___ Exercise material ___

(** * TMS backend: load lifecycle, settlements, invoices, fleet and lockout

    A shallow embedding of the controllers of the transportation-management
    backend (Express handlers over a Prisma store) and the properties of
    its specification about them.

    Conventions of the embedding:
    - the relational store is a record of tables, each table the list of
      its rows in insertion order; [create] appends a row, [update] and
      [updateMany] rewrite the rows matched by the [where] clause;
    - a handler is a function from the request (route parameters, body,
      authenticated user), the clock and the store to a response and the
      new store; an exception caught by the handler's [try]/[catch] and
      forwarded with [next(error)] is the response [NextError];
    - JavaScript numbers are IEEE-754 binary64 values ([PrimFloat.float]),
      with [+], [-], [*], [/] and [<] the operations of that type; a Prisma
      [Decimal] column is represented by the number the handler writes to
      it or reads from it with [Number]/[parseFloat];
    - timestamps ([Date]) are milliseconds since the epoch, in [Z]. *)

From Stdlib Require Import List String ZArith Bool Lia PrimFloat DecimalString.
Import ListNotations.

Local Open Scope string_scope.
Local Open Scope Z_scope.

Set Implicit Arguments.

(** ** JavaScript values *)

Module Js.

(** [Number.isNaN]/global [isNaN] on a number. *)
Definition isNaN (x : float) : bool := PrimFloat.is_nan x.

(** Truthiness of a number: everything but [0], [-0] and [NaN]. *)
Definition truthy (x : float) : bool :=
    negb (PrimFloat.eqb x 0%float || isNaN x).

(** [parseFloat] applied to a number: the number is printed and parsed
      back, which is the identity except that [-0] prints as ["0"]. *)
Definition parseFloat (x : float) : float :=
    if PrimFloat.eqb x 0%float then 0%float else x.

(** [a || b] on optional strings (an absent or empty string is falsy). *)
Definition orElse (a : option string) (b : option string) : option string :=
    match a with
    | Some "" | None => b
    | Some s => Some s
    end.

(** A non-negative integer in a template literal. *)
Definition ofNat (n : nat) : string :=
  NilEmpty.string_of_uint (Nat.to_uint n).

(** [Array.prototype.includes] on an array of strings. *)
Definition includes (l : list string) (x : string) : bool :=
    existsb (String.eqb x) l.

End Js.

(** ** Enumerations of the schema *)

(** Modelled from the spec: the [LoadStatus] enum of prisma/schema.prisma,
    which is not among the sources; its members are the states of the load
    lifecycle the specification lists, and they are the only values a
    [Load.status] column can hold. *)
Inductive LoadStatus : Set :=
  | DRAFT | PENDING_REVIEW | NEGOTIATING | RATE_APPROVED | SCHEDULED
  | ASSIGNED | ACCEPTED | EN_ROUTE_PICKUP | AT_PICKUP | LOADED
  | EN_ROUTE_DELIVERY | AT_DELIVERY | DELIVERED | POD_SUBMITTED
  | POD_PENDING | COMPLETED | CANCELLED.

Definition LoadStatus_eqb (a b : LoadStatus) : bool :=
  match a, b with
  | DRAFT, DRAFT | PENDING_REVIEW, PENDING_REVIEW | NEGOTIATING, NEGOTIATING
  | RATE_APPROVED, RATE_APPROVED | SCHEDULED, SCHEDULED | ASSIGNED, ASSIGNED
  | ACCEPTED, ACCEPTED | EN_ROUTE_PICKUP, EN_ROUTE_PICKUP
  | AT_PICKUP, AT_PICKUP | LOADED, LOADED
  | EN_ROUTE_DELIVERY, EN_ROUTE_DELIVERY | AT_DELIVERY, AT_DELIVERY
  | DELIVERED, DELIVERED | POD_SUBMITTED, POD_SUBMITTED
  | POD_PENDING, POD_PENDING | COMPLETED, COMPLETED
  | CANCELLED, CANCELLED => true
  | _, _ => false
  end.

(** The string a status is at run time (template literals, JSON). *)
Definition statusName (s : LoadStatus) : string :=
  match s with
  | DRAFT => "DRAFT" | PENDING_REVIEW => "PENDING_REVIEW"
  | NEGOTIATING => "NEGOTIATING" | RATE_APPROVED => "RATE_APPROVED"
  | SCHEDULED => "SCHEDULED" | ASSIGNED => "ASSIGNED"
  | ACCEPTED => "ACCEPTED" | EN_ROUTE_PICKUP => "EN_ROUTE_PICKUP"
  | AT_PICKUP => "AT_PICKUP" | LOADED => "LOADED"
  | EN_ROUTE_DELIVERY => "EN_ROUTE_DELIVERY" | AT_DELIVERY => "AT_DELIVERY"
  | DELIVERED => "DELIVERED" | POD_SUBMITTED => "POD_SUBMITTED"
  | POD_PENDING => "POD_PENDING" | COMPLETED => "COMPLETED"
  | CANCELLED => "CANCELLED"
  end.

Definition allStatuses : list LoadStatus :=
  [DRAFT; PENDING_REVIEW; NEGOTIATING; RATE_APPROVED; SCHEDULED; ASSIGNED;
   ACCEPTED; EN_ROUTE_PICKUP; AT_PICKUP; LOADED; EN_ROUTE_DELIVERY;
   AT_DELIVERY; DELIVERED; POD_SUBMITTED; POD_PENDING; COMPLETED; CANCELLED].

(** What Prisma makes of a string written to a [LoadStatus] column: the
    member of that name, or a validation error ([None]). *)
Definition parseStatus (s : string) : option LoadStatus :=
  find (fun st => String.eqb (statusName st) s) allStatuses.

Inductive UserType : Set := INTERNAL_USER | SHIPPER_USER | DRIVER.

Definition UserType_eqb (a b : UserType) : bool :=
  match a, b with
  | INTERNAL_USER, INTERNAL_USER | SHIPPER_USER, SHIPPER_USER
  | DRIVER, DRIVER => true
  | _, _ => false
  end.

Inductive NegotiationStatus : Set :=
  | NEG_PENDING | NEG_COUNTER_OFFERED | NEG_ACCEPTED | NEG_REJECTED.

Inductive Initiator : Set := BY_DISPATCHER | BY_SHIPPER.

Inductive SettlementStatus : Set :=
  | SET_PENDING | SET_APPROVED | SET_PAID | SET_DISPUTED.

Inductive InvoiceStatus : Set :=
  | INV_DRAFT | INV_SENT | INV_PAID | INV_CANCELLED | INV_OVERDUE.

(** [req.user], as the authentication middleware leaves it. *)
Record User : Set := mkUser { userId : string; userType : UserType }.

(** ** Responses *)

(** What a handler throws or lets escape into [next(error)];
    [RecordNotFound] is what [update] throws when its [where] matches no
    row. *)
Inductive Exn : Set :=
  | PrismaValidationError
  | RecordNotFound
  | InvalidDeductionAmount (amount : float)
  | InvalidFileType
  | UploadFailed.

(** [ApiResponse.success(res, data, message, statusCode = 200)],
    [ApiResponse.error(res, message, statusCode)] and [next(error)]; the
    [data] payload of a success is left out. *)
Inductive Response : Set :=
  | ApiSuccess (message : string) (statusCode : Z)
  | ApiError (message : string) (statusCode : Z)
  | NextError (error : Exn).

Definition isSuccess (r : Response) : bool :=
  match r with ApiSuccess _ _ => true | _ => false end.

(** ** Rows of the store

    One module per model, so that the columns keep the names they have in
    the handlers ([Load.status], [LoadAssignment.acceptedAt], ...).  Only the
    columns the modelled handlers read or write are kept; a nullable column
    is an [option]. *)

Module Load.
Record t : Set := mk {
    id : string;
    loadNumber : string;
    status : LoadStatus;
    shipperClientId : string;
    shipperRate : option float;
    driverPay : option float;
    pickupDate : Z;
    deliveryDate : Z;
    actualPickupTime : option Z;
    actualDeliveryTime : option Z;
    approvedNegotiationId : option string
  }.

Definition setStatus (s : LoadStatus) (l : t) : t :=
    mk (id l) (loadNumber l) s (shipperClientId l) (shipperRate l)
       (driverPay l) (pickupDate l) (deliveryDate l) (actualPickupTime l)
       (actualDeliveryTime l) (approvedNegotiationId l).

Definition setDriverPay (p : option float) (l : t) : t :=
    mk (id l) (loadNumber l) (status l) (shipperClientId l) (shipperRate l)
       p (pickupDate l) (deliveryDate l) (actualPickupTime l)
       (actualDeliveryTime l) (approvedNegotiationId l).

Definition setActualPickupTime (d : Z) (l : t) : t :=
    mk (id l) (loadNumber l) (status l) (shipperClientId l) (shipperRate l)
       (driverPay l) (pickupDate l) (deliveryDate l) (Some d)
       (actualDeliveryTime l) (approvedNegotiationId l).

Definition setActualDeliveryTime (d : Z) (l : t) : t :=
    mk (id l) (loadNumber l) (status l) (shipperClientId l) (shipperRate l)
       (driverPay l) (pickupDate l) (deliveryDate l) (actualPickupTime l)
       (Some d) (approvedNegotiationId l).

Definition setAgreedRate (rate : float) (negotiationId : string) (l : t) : t :=
    mk (id l) (loadNumber l) (status l) (shipperClientId l) (Some rate)
       (driverPay l) (pickupDate l) (deliveryDate l) (actualPickupTime l)
       (actualDeliveryTime l) (Some negotiationId).
End Load.

Module LoadStatusHistory.
Record t : Set := mk {
    loadId : string;
    fromStatus : LoadStatus;
    toStatus : LoadStatus;
    changedById : string;
    changedByType : UserType;
    notes : option string
  }.
End LoadStatusHistory.

Module LoadStatusEvent.
Record t : Set := mk {
    loadId : string;
    driverId : option string;
    status : LoadStatus;
    notes : option string;
    gpsLat : option float;
    gpsLng : option float
  }.
End LoadStatusEvent.

Module LoadNegotiation.
Record t : Set := mk {
    id : string;
    loadId : string;
    proposedRate : float;
    counterRate : option float;
    notes : option string;
    initiatedBy : Initiator;
    handledById : option string;
    status : NegotiationStatus;
    respondedAt : option Z
  }.

Definition resolve (s : NegotiationStatus) (now : Z) (n : option string)
      (r : t) : t :=
    mk (id r) (loadId r) (proposedRate r) (counterRate r) n (initiatedBy r)
       (handledById r) s (Some now).
End LoadNegotiation.

Module LoadAssignment.
Record t : Set := mk {
    id : string;
    loadId : string;
    driverId : string;
    assignedById : string;
    estimatedPickup : option Z;
    estimatedDelivery : option Z;
    notes : option string;
    acceptedAt : option Z;
    rejectedAt : option Z;
    rejectionReason : option string
  }.

Definition setAcceptedAt (d : Z) (a : t) : t :=
    mk (id a) (loadId a) (driverId a) (assignedById a) (estimatedPickup a)
       (estimatedDelivery a) (notes a) (Some d) (rejectedAt a)
       (rejectionReason a).

Definition setRejected (d : Z) (reason : option string) (a : t) : t :=
    mk (id a) (loadId a) (driverId a) (assignedById a) (estimatedPickup a)
       (estimatedDelivery a) (notes a) (acceptedAt a) (Some d) reason.
End LoadAssignment.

___

[Work instruction] From the material above, set down exactly the lines between the line holding "Conventions of the" and the line holding "[updateMany] rewrite the", inclusive. Include nothing else.

[Result for this task]
    Conventions of the embedding:
    - the relational store is a record of tables, each table the list of
      its rows in insertion order; [create] appends a row, [update] and
      [updateMany] rewrite the rows matched by the [where] clause;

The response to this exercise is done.